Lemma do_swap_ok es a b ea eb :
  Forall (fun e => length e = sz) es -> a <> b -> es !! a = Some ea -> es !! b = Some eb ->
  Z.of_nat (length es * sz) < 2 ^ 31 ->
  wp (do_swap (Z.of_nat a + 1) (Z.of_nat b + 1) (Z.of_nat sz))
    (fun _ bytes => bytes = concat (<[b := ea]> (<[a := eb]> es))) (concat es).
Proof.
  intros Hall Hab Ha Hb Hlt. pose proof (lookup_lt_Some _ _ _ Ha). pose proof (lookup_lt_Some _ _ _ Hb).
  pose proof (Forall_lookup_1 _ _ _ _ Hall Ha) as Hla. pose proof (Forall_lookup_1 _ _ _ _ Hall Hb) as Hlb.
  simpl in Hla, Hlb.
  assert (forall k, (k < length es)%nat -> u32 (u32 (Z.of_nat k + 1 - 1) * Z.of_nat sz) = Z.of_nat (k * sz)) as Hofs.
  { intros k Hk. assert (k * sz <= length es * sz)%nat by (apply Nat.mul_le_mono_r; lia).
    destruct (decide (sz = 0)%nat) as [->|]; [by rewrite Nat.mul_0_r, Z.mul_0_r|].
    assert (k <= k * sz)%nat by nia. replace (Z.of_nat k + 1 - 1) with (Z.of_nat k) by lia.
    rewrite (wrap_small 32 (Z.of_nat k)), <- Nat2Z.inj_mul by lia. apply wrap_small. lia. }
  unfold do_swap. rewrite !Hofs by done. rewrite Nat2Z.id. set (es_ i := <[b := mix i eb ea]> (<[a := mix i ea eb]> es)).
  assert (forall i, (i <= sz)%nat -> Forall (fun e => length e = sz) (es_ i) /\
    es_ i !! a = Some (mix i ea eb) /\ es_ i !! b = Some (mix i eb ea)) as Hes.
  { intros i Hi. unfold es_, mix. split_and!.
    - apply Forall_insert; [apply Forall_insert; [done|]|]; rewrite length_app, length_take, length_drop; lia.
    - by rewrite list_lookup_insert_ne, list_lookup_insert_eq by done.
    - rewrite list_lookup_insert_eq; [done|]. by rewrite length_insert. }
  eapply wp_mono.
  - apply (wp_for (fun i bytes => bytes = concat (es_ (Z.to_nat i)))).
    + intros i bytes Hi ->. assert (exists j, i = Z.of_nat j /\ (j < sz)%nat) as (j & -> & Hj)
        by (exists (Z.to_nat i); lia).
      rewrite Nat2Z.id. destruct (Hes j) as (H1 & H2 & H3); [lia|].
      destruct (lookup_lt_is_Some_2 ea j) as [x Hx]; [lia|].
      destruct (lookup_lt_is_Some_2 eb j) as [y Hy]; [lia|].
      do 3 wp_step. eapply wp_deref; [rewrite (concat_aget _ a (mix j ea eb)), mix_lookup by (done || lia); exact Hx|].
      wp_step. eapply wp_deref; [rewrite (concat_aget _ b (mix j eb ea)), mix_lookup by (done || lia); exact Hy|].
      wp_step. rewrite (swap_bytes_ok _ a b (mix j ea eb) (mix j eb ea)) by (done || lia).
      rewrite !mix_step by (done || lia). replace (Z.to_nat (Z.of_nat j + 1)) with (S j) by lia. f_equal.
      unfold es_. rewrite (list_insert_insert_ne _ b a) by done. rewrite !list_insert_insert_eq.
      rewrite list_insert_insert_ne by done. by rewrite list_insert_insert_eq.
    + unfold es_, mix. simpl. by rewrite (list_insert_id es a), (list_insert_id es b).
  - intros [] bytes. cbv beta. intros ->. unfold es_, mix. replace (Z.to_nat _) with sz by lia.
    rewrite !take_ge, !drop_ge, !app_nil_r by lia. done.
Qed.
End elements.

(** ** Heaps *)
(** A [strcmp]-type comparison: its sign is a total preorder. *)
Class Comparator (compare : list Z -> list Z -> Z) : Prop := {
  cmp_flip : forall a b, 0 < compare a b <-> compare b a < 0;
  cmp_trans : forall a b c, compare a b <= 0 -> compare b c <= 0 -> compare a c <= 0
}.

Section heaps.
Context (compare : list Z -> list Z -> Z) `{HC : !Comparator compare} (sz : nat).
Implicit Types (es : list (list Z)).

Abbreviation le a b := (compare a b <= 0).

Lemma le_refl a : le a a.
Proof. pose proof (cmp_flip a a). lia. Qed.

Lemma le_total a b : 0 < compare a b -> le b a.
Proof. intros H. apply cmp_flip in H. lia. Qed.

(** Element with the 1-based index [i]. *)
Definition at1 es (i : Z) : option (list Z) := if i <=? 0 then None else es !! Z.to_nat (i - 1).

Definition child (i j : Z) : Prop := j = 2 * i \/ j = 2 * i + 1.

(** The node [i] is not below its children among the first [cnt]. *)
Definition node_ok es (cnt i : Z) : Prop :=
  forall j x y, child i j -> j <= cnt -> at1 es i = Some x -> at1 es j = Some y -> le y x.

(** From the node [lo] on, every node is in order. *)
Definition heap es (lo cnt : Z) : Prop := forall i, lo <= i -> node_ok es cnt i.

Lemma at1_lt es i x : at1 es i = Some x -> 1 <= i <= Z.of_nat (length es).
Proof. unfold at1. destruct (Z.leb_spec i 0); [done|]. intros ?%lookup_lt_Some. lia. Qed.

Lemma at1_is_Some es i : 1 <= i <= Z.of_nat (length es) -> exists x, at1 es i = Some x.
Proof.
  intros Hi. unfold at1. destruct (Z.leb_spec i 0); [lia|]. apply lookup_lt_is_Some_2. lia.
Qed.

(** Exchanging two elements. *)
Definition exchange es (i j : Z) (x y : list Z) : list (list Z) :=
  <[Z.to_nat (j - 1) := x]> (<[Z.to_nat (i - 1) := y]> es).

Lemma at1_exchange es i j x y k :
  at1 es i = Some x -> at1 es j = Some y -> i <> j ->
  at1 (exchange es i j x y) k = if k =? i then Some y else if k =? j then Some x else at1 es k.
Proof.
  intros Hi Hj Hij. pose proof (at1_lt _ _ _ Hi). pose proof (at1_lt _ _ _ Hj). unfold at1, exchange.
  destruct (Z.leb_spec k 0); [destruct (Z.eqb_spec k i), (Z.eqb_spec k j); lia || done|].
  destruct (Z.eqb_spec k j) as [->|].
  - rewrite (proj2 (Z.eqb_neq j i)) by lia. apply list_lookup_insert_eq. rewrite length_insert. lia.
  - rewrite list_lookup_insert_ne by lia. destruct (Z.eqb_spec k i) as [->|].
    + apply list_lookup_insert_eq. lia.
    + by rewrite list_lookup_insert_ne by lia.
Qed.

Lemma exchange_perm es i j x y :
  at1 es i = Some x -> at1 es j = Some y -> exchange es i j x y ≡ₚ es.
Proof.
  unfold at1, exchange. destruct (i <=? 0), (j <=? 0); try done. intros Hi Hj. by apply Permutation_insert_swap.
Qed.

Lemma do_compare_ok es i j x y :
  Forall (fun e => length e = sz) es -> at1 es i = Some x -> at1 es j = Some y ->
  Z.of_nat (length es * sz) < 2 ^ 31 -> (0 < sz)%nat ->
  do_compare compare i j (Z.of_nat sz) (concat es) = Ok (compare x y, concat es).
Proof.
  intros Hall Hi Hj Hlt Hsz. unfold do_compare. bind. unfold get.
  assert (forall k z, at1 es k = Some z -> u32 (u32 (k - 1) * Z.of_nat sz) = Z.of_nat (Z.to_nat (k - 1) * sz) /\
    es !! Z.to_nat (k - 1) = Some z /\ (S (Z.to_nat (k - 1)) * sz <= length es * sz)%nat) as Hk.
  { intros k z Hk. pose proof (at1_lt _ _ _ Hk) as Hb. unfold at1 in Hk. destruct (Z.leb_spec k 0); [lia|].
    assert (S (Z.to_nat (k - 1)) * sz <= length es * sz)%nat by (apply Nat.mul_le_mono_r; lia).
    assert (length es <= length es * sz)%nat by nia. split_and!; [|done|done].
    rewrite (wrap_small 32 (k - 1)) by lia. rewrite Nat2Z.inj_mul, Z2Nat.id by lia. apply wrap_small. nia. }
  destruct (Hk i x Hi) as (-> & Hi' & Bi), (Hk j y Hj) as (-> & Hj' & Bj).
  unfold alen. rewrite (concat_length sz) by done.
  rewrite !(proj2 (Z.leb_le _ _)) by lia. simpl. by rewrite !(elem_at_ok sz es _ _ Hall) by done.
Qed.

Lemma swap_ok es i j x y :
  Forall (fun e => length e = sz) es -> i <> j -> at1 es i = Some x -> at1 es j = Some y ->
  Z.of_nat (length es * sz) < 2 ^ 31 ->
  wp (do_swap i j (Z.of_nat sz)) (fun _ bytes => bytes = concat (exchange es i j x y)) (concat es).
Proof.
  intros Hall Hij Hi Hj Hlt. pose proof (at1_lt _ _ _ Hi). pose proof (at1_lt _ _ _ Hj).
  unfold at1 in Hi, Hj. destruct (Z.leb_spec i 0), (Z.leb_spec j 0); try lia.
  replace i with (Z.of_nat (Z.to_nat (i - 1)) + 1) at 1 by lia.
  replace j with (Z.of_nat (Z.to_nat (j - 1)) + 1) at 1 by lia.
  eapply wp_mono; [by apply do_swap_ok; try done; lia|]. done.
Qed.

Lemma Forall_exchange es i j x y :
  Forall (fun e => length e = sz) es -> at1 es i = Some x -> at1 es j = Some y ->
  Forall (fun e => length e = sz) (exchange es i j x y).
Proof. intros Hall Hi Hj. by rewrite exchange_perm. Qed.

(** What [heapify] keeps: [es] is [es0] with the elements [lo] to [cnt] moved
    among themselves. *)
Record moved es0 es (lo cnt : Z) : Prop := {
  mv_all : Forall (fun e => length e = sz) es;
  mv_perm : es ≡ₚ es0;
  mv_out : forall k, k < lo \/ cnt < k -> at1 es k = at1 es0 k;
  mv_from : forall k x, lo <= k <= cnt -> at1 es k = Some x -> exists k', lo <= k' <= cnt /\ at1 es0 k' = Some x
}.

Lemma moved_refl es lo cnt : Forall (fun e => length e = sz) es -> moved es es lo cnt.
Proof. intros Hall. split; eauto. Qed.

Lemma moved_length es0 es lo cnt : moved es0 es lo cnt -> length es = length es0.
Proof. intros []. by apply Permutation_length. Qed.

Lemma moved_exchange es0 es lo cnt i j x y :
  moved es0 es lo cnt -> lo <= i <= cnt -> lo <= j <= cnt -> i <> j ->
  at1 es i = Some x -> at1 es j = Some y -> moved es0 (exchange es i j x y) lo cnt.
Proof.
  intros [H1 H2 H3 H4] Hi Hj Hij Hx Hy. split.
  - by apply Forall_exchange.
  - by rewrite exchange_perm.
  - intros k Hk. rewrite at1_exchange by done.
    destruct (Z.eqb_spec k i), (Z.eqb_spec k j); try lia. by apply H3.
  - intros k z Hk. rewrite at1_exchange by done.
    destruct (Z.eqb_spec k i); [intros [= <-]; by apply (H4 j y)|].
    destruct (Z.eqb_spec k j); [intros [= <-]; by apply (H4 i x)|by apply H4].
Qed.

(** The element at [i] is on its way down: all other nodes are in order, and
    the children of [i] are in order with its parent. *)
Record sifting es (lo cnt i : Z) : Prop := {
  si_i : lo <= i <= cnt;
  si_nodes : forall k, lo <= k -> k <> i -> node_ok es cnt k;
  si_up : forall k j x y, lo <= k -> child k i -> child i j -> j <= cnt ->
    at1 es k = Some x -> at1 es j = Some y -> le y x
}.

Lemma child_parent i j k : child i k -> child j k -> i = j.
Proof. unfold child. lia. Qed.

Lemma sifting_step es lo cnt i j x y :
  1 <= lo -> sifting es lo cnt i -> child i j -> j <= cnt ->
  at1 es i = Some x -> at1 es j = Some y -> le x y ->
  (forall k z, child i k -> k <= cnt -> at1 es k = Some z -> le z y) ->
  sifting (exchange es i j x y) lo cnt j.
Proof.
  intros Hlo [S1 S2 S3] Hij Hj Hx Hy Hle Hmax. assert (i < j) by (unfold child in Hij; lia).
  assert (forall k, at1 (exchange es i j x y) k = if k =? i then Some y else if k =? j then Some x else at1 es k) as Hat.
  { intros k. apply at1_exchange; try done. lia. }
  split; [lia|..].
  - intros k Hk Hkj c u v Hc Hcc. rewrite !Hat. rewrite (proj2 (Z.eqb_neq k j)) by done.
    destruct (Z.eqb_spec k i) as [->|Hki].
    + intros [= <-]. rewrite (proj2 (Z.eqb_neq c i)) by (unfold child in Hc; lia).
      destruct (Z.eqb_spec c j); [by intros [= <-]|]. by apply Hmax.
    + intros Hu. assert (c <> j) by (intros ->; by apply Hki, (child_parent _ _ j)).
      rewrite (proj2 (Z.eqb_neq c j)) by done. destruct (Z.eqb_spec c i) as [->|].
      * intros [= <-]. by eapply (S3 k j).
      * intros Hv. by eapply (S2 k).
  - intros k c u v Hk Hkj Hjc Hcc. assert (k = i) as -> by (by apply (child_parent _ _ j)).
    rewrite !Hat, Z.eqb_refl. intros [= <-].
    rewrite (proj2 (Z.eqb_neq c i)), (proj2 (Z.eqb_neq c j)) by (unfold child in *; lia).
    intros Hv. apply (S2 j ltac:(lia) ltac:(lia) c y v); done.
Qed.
━━━
▶ **AIM OF THE EXERCISE**
Starting at the line above that contains "Lemma moved_length es0", write out each line exactly until the line that contains "moved es0 es lo cnt -> lo" has been written, and stop there.

▶ **EXPECTED OUTPUT**
Lemma moved_length es0 es lo cnt : moved es0 es lo cnt -> length es = length es0.
Proof. intros []. by apply Permutation_length. Qed.

Lemma moved_exchange es0 es lo cnt i j x y :
  moved es0 es lo cnt -> lo <= i <= cnt -> lo <= j <= cnt -> i <> j ->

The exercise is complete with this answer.